Exercise requirements:
Answer with the number of lines in the records that contain "then" and with nothing else.
##############################
Definition init : M unit :=
  fat ← gets id;
  secs ← read_sectors (reserved_sector_count (bpb fat)) (sectors_per_fat_32 (bpb fat));
  on_table (λ _, Ret (inl tt, to_words (mjoin secs))).

Fixpoint save_sectors (fat_start : Z) (k : nat) (i : Z) (fat_slice : list Z) : M unit :=
  match k with
  | O => mret tt
  | S k =>
      s ← lift (slice fat_slice (i * 512) ((i + 1) * 512));
      on_source (write_sector ((fat_start + i) mod U32) s);;
      save_sectors fat_start k (i + 1) fat_slice
  end.

Definition save_fat : M unit :=
  fat ← gets id;
  let fat_slice := file_allocation_table fat ≫= le32 in
  lift (rassert (zlen fat_slice =? sectors_per_fat_32 (bpb fat) * 512));;
  save_sectors (reserved_sector_count (bpb fat)) (Z.to_nat (sectors_per_fat_32 (bpb fat))) 0 fat_slice.

Definition read_bpb (disk : D) (partition_first_sector_lba : Z) : res ((BiosParameterBlock + FileSystemError) * D) :=
  '(r, disk) ← read_sectors_to partition_first_sector_lba 1 disk;
  match r with
  | inr e => Ret (inr e, disk)
  | inl secs =>
      s ← index secs 0;
      Ret (match bpb_read s with Some b => inl b | None => inr BadData end, disk)
  end.

(** [Fat::new] *)
Definition fat_new (data_source : D) (partition_first_sector_lba : Z) : res (Fat D) :=
  '(r, d) ← read_bpb data_source partition_first_sector_lba;
  match r with
  | inr _ => Crash Panic
  | inl b =>
      '(r, fat) ← init (mkFat d partition_first_sector_lba b []);
      match r with inr _ => Crash Panic | inl _ => Ret fat end
  end.
End Volume.

(** ** Reasoning about computations *)

(** [m] ends without a fault or an error. *)
Definition does {D A} (m : FM D A) (fat : Fat D) (Q : A → Fat D → Prop) : Prop :=
  returns (m fat) (λ '(r, fat'), ∃ a, r = inl a ∧ Q a fat').

Section Does.
Context {D : Type}.

Lemma does_ret {A} (a : A) fat (Q : A → Fat D → Prop) : Q a fat → does (mret a) fat Q.
Proof. intros HQ. apply returns_ret. eauto. Qed.

Lemma does_bind {A B} (m : FM D A) (f : A → FM D B) fat P Q :
  does m fat P → (∀ a fat', P a fat' → does (f a) fat' Q) → does (m ≫= f) fat Q.
Proof.
  intros Hm Hf. unfold does, mbind, FM_bind. eapply returns_bind; [exact Hm|]. intros [r fat'] (a & -> & HP).
  by apply Hf.
Qed.

Lemma does_mono {A} (m : FM D A) fat (P Q : A → Fat D → Prop) :
  does m fat P → (∀ a fat', P a fat' → Q a fat') → does m fat Q.
Proof. intros Hm Hi. eapply returns_mono; [exact Hm|]. intros [r fat'] (a & -> & HP). eauto. Qed.

Lemma does_lift {A B} (m : res A) (f : A → FM D B) fat (P : A → Prop) Q :
  returns m P → (∀ a, P a → does (f a) fat Q) → does (lift m ≫= f) fat Q.
Proof. intros (a & -> & HP) Hf. by apply Hf. Qed.

Lemma does_step {A B} (m : res A) (f : A → FM D B) fat a Q :
  m = Ret a → does (f a) fat Q → does (lift m ≫= f) fat Q.
Proof. by intros ->. Qed.

Lemma does_gets {A B} (g : Fat D → A) (f : A → FM D B) fat Q : does (f (g fat)) fat Q → does (gets g ≫= f) fat Q.
Proof. done. Qed.

Lemma does_assoc {A B C} (m : FM D A) (f : A → FM D B) (g : B → FM D C) fat Q :
  does (m ≫= λ x, f x ≫= g) fat Q → does ((m ≫= f) ≫= g) fat Q.
Proof.
  unfold does, mbind, FM_bind. intros Hd. rewrite bind_assoc. destruct (m fat) as [[[a|e] fat']|]; done.
Qed.
End Does.

(** ** Sectors of a buffer *)

Lemma chunks_join k l : 512 * Z.of_nat k ≤ zlen l → mjoin (chunks k l) = ztake (512 * Z.of_nat k) l.
Proof.
  revert l. induction k as [|k IH]; intros l Hl; [done|]. cbn [chunks]. change (mjoin (?a :: ?b)) with (a ++ mjoin b).
  rewrite IH by (rewrite zlen_zdrop; lia). unfold ztake, zdrop. rewrite <- (take_drop (Z.to_nat 512) l) at 3.
  rewrite take_app_ge by (rewrite length_take; unfold zlen in *; lia). f_equal. f_equal. rewrite length_take.
  unfold zlen in *. lia.
Qed.

Lemma zlen_chunks k l : zlen (chunks k l) = Z.of_nat k.
Proof. revert l. induction k as [|k IH]; intros l; [done|]. cbn [chunks]. rewrite zlen_cons, IH. lia. Qed.

Lemma chunks_sectors (secs : list (list Z)) : Forall (λ s, zlen s = 512) secs → chunks (length secs) (mjoin secs) = secs.
Proof.
  induction 1 as [|s secs Hs Hf IH]; [done|]. cbn [chunks length]. change (mjoin (s :: secs)) with (s ++ mjoin secs).
  unfold ztake, zdrop. replace (Z.to_nat 512) with (length s) by (unfold zlen in Hs; lia).
  rewrite take_app_length, drop_app_length. by rewrite IH.
Qed.

Lemma zlen_join (secs : list (list Z)) : Forall (λ s, zlen s = 512) secs → zlen (mjoin secs) = 512 * zlen secs.
Proof.
  induction 1 as [|s secs Hs Hf IH]; [done|]. change (mjoin (s :: secs)) with (s ++ mjoin secs).
  rewrite zlen_app, zlen_cons, IH, Hs. lia.
Qed.

Lemma chunks_size k l : 512 * Z.of_nat k ≤ zlen l → Forall (λ s, zlen s = 512) (chunks k l).
Proof.
  revert l. induction k as [|k IH]; intros l Hl; cbn [chunks]; constructor; [rewrite zlen_ztake; lia|].
  apply IH. rewrite zlen_zdrop; lia.
Qed.

Lemma splice_empty {A} (l : list A) i : splice l i [] = l.
Proof. unfold splice. simpl. rewrite zlen_nil, Z.add_0_r. apply ztake_zdrop. Qed.

Lemma splice_full {A} (l src : list A) : zlen src = zlen l → splice l 0 src = src.
Proof.
  intros Hl. unfold splice. rewrite ztake_0. simpl. rewrite Z.add_0_l, Hl. unfold zdrop, zlen. rewrite Nat2Z.id, drop_all.
  by rewrite app_nil_r.
Qed.

(** Writing one element and then the rest behind it. *)
Lemma splice_step {A} (l : list A) i x rest : 0 ≤ i → i + zlen (x :: rest) ≤ zlen l →
  splice (splice l i [x]) (i + 1) rest = splice l i (x :: rest).
Proof.
  intros Hi Hl. rewrite zlen_cons in Hl. pose proof (zlen_nonneg rest). apply list_eq. intros k.
  rewrite <- (Nat2Z.id k). assert (H1 : zlen [x] = 1) by done.
  rewrite lookup_splice; [|lia|rewrite zlen_splice by (rewrite ?H1; lia); lia|lia].
  rewrite (lookup_splice l i [x]) by (rewrite ?H1; lia).
  rewrite (lookup_splice l i (x :: rest)) by (rewrite ?zlen_cons; lia). rewrite (zlen_cons x rest), ?H1.
  destruct (Z.leb_spec (i + 1) (Z.of_nat k)), (Z.ltb_spec (Z.of_nat k) (i + 1 + zlen rest)),
    (Z.leb_spec i (Z.of_nat k)), (Z.ltb_spec (Z.of_nat k) (i + 1)), (Z.ltb_spec (Z.of_nat k) (i + (1 + zlen rest)));
    simpl; try lia; try done.
  - replace (Z.to_nat (Z.of_nat k - i)) with (S (Z.to_nat (Z.of_nat k - (i + 1)))) by lia. done.
  - replace (Z.to_nat (Z.of_nat k - i)) with 0%nat by lia. done.
Qed.

Lemma lookup_window {A} (l : list A) j n k : 0 ≤ j →
  ztake n (zdrop j l) !! k = if decide (Z.of_nat k < n) then l !! Z.to_nat (j + Z.of_nat k) else None.
Proof.
  intros Hj. unfold ztake, zdrop. rewrite lookup_take. destruct (decide (Z.of_nat k < n)); case_decide; try lia; [|done].
  rewrite lookup_drop. f_equal. lia.
Qed.

Lemma window_splice_same {A} (l src : list A) i : 0 ≤ i → i + zlen src ≤ zlen l →
  ztake (zlen src) (zdrop i (splice l i src)) = src.
Proof.
  intros Hi Hl. apply list_eq. intros k. rewrite lookup_window by done. case_decide as Hk.
  - rewrite lookup_splice by lia. destruct (Z.leb_spec i (i + Z.of_nat k)), (Z.ltb_spec (i + Z.of_nat k) (i + zlen src)); try lia.
    simpl. f_equal. lia.
  - symmetry. apply lookup_ge_None_2. unfold zlen in Hk. lia.
Qed.

Lemma window_splice_other {A} (l src : list A) i j n : 0 ≤ i → i + zlen src ≤ zlen l → 0 ≤ j →
  j + n ≤ i ∨ i + zlen src ≤ j → ztake n (zdrop j (splice l i src)) = ztake n (zdrop j l).
Proof.
  intros Hi Hl Hj Hd. apply list_eq. intros k. rewrite !lookup_window by done. case_decide as Hk; [|done].
  rewrite lookup_splice by lia. destruct (Z.leb_spec i (j + Z.of_nat k)), (Z.ltb_spec (j + Z.of_nat k) (i + zlen src)); try lia; done.
Qed.

(** ** The volume on its device *)

Section Laws.
Context {D : Type} `{DataSourceLaws D}.
#[local] Abbreviation M := (FM D).
Implicit Types (fat : Fat D).

Definition disk fat : list (list Z) := sectors (data_source fat).
Definition spc fat : Z := sectors_per_cluster (bpb fat).
Definition data_start (b : BiosParameterBlock) : Z :=
  reserved_sector_count b + number_of_fats b * sectors_per_fat_32 b.

(** The data clusters lie on the device. *)
Record geometry fat : Prop := {
  g_sector : bytes_per_sector (bpb fat) = 512;
  g_spc : 1 ≤ spc fat ≤ 127;
  g_root : root_entries_count (bpb fat) = 0;
  g_counts : 0 ≤ reserved_sector_count (bpb fat) ∧ 0 ≤ number_of_fats (bpb fat) ∧ 0 ≤ sectors_per_fat_32 (bpb fat);
  g_part : 0 ≤ partition_first_sector_lba fat;
  g_table : 2 ≤ zlen (file_allocation_table fat);
  g_fits : partition_first_sector_lba fat + data_start (bpb fat) + (zlen (file_allocation_table fat) - 2) * spc fat
           ≤ zlen (disk fat);
  g_device : zlen (disk fat) < U32
}.

Definition cluster_size fat : Z := 512 * spc fat.
(** The first sector of a cluster on the device. *)
Definition place fat (c : Z) : Z := partition_first_sector_lba fat + data_start (bpb fat) + (c - 2) * spc fat.
Definition in_volume fat (c : Z) : Prop := 2 ≤ c < zlen (file_allocation_table fat).
Definition cluster_sectors fat (c : Z) : list (list Z) := ztake (spc fat) (zdrop (place fat c) (disk fat)).
Definition cluster_data fat (c : Z) : list Z := mjoin (cluster_sectors fat c).

(** Only the device has moved, and its contents are the same. *)
Definition quiet fat fat' : Prop := disk fat' = disk fat ∧ ∃ d, fat' = fat <| data_source := d |>.

Lemma quiet_refl fat : quiet fat fat.
Proof. split; [done|]. exists (data_source fat). by destruct fat. Qed.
##############################
Task output:
2